Below are some records; quote exactly the lines from the one that contains "unfold mbind at 1, parser_bind at 1." through the one that contains "Z.of_nat (length l) ≤ 65536", inclusive, and no others.

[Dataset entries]
____

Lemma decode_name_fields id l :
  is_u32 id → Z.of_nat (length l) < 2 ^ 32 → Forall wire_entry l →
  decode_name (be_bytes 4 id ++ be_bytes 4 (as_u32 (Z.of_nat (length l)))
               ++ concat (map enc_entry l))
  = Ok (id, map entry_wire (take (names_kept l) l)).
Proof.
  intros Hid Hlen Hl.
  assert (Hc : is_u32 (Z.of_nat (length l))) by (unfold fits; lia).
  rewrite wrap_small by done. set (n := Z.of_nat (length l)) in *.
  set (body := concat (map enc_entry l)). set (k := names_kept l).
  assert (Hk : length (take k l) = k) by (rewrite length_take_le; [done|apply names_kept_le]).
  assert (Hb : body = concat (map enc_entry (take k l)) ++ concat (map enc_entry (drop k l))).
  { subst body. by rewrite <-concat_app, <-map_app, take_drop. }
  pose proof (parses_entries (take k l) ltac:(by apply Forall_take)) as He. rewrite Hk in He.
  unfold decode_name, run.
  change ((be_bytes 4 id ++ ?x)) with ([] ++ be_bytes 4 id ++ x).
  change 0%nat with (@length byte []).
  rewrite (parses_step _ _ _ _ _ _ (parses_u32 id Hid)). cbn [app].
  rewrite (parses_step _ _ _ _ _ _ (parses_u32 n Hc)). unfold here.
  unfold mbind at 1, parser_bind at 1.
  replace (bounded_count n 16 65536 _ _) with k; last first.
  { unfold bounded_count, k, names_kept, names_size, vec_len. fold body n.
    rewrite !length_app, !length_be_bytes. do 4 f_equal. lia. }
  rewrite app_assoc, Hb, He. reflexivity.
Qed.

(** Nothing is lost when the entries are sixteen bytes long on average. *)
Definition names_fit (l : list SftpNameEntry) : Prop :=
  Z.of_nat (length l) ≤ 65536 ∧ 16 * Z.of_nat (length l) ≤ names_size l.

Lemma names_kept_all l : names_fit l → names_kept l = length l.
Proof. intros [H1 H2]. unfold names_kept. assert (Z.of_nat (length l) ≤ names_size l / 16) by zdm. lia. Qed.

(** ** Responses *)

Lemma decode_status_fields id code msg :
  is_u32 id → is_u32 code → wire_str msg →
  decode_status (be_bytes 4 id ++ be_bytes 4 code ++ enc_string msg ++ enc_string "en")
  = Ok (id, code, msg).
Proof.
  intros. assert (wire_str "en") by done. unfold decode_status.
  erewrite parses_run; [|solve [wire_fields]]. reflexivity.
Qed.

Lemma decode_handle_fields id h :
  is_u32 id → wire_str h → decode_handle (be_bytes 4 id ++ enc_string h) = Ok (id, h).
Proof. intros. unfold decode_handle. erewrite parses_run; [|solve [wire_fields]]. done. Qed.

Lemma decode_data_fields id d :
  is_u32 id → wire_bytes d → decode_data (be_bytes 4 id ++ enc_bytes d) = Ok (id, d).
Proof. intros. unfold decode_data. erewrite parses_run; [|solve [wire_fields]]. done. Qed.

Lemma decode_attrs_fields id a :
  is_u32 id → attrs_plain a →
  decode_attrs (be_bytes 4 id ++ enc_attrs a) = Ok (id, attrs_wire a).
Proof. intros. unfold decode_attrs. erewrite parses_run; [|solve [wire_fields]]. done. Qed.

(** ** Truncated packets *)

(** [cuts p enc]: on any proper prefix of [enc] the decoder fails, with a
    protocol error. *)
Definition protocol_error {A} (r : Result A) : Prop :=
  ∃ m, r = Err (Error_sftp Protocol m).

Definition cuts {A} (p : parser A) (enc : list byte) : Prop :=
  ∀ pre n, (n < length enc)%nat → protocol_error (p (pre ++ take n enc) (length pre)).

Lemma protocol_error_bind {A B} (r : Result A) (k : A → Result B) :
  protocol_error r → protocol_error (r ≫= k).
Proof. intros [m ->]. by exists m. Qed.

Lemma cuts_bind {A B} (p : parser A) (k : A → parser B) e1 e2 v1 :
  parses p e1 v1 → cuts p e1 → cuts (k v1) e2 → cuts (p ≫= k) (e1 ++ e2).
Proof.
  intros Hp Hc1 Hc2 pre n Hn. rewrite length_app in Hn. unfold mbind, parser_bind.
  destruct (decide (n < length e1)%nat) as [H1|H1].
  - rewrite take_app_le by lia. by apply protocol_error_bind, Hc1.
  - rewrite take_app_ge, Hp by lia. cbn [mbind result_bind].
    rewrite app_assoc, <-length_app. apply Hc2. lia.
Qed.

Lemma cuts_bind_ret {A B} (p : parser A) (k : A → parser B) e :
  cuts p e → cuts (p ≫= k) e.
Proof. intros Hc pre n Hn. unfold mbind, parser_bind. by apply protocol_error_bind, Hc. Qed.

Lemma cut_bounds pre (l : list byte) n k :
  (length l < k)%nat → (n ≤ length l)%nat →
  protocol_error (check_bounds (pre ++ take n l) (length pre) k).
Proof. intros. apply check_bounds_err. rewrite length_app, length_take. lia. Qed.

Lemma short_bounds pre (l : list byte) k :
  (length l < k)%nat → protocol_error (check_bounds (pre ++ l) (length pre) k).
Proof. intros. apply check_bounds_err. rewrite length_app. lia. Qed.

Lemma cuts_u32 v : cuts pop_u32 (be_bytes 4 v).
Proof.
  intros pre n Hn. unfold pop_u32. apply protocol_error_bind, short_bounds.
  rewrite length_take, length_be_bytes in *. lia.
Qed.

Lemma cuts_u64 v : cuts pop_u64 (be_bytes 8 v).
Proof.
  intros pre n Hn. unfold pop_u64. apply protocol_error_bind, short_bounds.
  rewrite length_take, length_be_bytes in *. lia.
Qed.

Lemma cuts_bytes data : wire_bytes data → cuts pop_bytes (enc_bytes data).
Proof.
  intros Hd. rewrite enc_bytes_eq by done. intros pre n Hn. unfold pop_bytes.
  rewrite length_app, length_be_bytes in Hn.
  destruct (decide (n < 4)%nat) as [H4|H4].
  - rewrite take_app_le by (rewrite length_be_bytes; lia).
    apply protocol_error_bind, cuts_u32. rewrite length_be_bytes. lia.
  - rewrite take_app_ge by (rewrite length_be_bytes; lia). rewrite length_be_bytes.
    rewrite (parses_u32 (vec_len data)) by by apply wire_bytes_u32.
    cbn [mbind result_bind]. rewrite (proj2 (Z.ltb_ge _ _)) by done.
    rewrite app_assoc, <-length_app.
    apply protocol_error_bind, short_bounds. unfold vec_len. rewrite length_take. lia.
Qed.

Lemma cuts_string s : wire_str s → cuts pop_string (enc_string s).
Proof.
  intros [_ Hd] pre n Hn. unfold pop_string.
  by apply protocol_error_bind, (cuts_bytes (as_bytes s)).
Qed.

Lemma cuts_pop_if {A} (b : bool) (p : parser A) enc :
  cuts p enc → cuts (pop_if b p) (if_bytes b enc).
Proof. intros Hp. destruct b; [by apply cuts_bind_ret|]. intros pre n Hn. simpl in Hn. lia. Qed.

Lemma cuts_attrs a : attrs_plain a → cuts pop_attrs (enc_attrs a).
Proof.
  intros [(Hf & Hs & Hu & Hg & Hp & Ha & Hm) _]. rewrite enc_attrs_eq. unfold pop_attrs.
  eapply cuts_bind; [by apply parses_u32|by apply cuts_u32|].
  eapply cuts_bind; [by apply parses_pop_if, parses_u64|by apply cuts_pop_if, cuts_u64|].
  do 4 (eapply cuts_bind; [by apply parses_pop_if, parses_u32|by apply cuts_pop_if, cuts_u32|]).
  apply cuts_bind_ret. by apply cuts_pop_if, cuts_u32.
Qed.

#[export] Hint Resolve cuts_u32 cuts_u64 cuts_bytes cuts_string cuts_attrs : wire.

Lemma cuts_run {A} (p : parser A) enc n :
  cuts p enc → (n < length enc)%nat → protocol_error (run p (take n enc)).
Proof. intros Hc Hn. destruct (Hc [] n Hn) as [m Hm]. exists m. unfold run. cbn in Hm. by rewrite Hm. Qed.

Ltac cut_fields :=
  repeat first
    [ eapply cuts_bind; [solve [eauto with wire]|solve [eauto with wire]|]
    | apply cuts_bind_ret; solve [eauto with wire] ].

____

Solution to the problem —
  unfold mbind at 1, parser_bind at 1.
  replace (bounded_count n 16 65536 _ _) with k; last first.
  { unfold bounded_count, k, names_kept, names_size, vec_len. fold body n.
    rewrite !length_app, !length_be_bytes. do 4 f_equal. lia. }
  rewrite app_assoc, Hb, He. reflexivity.
Qed.

(** Nothing is lost when the entries are sixteen bytes long on average. *)
Definition names_fit (l : list SftpNameEntry) : Prop :=
  Z.of_nat (length l) ≤ 65536 ∧ 16 * Z.of_nat (length l) ≤ names_size l.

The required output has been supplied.